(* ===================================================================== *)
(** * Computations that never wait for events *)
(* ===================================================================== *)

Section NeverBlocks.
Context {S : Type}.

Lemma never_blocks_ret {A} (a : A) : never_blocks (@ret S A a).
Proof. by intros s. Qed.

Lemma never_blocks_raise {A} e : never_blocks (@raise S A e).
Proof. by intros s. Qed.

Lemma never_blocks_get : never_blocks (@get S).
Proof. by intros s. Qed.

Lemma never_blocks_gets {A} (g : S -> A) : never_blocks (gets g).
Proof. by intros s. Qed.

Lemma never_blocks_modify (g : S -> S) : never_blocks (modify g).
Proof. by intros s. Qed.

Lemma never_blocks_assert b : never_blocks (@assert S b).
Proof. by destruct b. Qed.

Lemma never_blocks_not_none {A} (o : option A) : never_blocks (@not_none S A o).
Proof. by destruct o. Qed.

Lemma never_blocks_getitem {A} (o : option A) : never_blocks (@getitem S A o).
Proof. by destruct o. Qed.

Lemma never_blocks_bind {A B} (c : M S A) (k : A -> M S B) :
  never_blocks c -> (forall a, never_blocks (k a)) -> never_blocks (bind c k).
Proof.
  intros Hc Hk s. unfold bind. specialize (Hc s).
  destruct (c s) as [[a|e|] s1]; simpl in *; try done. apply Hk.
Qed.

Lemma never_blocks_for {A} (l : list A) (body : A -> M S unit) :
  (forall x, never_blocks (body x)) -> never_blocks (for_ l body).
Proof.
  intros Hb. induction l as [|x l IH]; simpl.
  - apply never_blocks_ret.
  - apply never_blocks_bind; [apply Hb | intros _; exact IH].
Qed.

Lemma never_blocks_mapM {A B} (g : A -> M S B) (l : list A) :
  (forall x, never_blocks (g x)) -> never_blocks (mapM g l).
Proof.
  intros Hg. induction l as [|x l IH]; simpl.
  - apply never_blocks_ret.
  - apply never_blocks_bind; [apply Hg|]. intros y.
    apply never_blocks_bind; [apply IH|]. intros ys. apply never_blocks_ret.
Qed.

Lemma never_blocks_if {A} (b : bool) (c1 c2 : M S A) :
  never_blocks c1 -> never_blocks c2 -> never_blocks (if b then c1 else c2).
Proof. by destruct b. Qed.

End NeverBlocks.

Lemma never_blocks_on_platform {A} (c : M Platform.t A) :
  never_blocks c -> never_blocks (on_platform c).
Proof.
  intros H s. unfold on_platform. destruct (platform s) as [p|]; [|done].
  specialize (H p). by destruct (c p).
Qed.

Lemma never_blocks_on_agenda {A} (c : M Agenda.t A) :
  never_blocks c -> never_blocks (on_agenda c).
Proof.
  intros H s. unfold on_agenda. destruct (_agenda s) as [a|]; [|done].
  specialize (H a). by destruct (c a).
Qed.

• _REQUIREMENT_: You are asked to transcribe all of the data above exactly.

• _COMPLETED EXERCISE_:
(* ===================================================================== *)
(** * Computations that never wait for events *)
(* ===================================================================== *)

Section NeverBlocks.
Context {S : Type}.

Lemma never_blocks_ret {A} (a : A) : never_blocks (@ret S A a).
Proof. by intros s. Qed.

Lemma never_blocks_raise {A} e : never_blocks (@raise S A e).
Proof. by intros s. Qed.

Lemma never_blocks_get : never_blocks (@get S).
Proof. by intros s. Qed.

Lemma never_blocks_gets {A} (g : S -> A) : never_blocks (gets g).
Proof. by intros s. Qed.

Lemma never_blocks_modify (g : S -> S) : never_blocks (modify g).
Proof. by intros s. Qed.

Lemma never_blocks_assert b : never_blocks (@assert S b).
Proof. by destruct b. Qed.

Lemma never_blocks_not_none {A} (o : option A) : never_blocks (@not_none S A o).
Proof. by destruct o. Qed.

Lemma never_blocks_getitem {A} (o : option A) : never_blocks (@getitem S A o).
Proof. by destruct o. Qed.

Lemma never_blocks_bind {A B} (c : M S A) (k : A -> M S B) :
  never_blocks c -> (forall a, never_blocks (k a)) -> never_blocks (bind c k).
Proof.
  intros Hc Hk s. unfold bind. specialize (Hc s).
  destruct (c s) as [[a|e|] s1]; simpl in *; try done. apply Hk.
Qed.

Lemma never_blocks_for {A} (l : list A) (body : A -> M S unit) :
  (forall x, never_blocks (body x)) -> never_blocks (for_ l body).
Proof.
  intros Hb. induction l as [|x l IH]; simpl.
  - apply never_blocks_ret.
  - apply never_blocks_bind; [apply Hb | intros _; exact IH].
Qed.

Lemma never_blocks_mapM {A B} (g : A -> M S B) (l : list A) :
  (forall x, never_blocks (g x)) -> never_blocks (mapM g l).
Proof.
  intros Hg. induction l as [|x l IH]; simpl.
  - apply never_blocks_ret.
  - apply never_blocks_bind; [apply Hg|]. intros y.
    apply never_blocks_bind; [apply IH|]. intros ys. apply never_blocks_ret.
Qed.

Lemma never_blocks_if {A} (b : bool) (c1 c2 : M S A) :
  never_blocks c1 -> never_blocks c2 -> never_blocks (if b then c1 else c2).
Proof. by destruct b. Qed.

End NeverBlocks.

Lemma never_blocks_on_platform {A} (c : M Platform.t A) :
  never_blocks c -> never_blocks (on_platform c).
Proof.
  intros H s. unfold on_platform. destruct (platform s) as [p|]; [|done].
  specialize (H p). by destruct (c p).
Qed.

Lemma never_blocks_on_agenda {A} (c : M Agenda.t A) :
  never_blocks c -> never_blocks (on_agenda c).
Proof.
  intros H s. unfold on_agenda. destruct (_agenda s) as [a|]; [|done].
  specialize (H a). by destruct (c a).
Qed.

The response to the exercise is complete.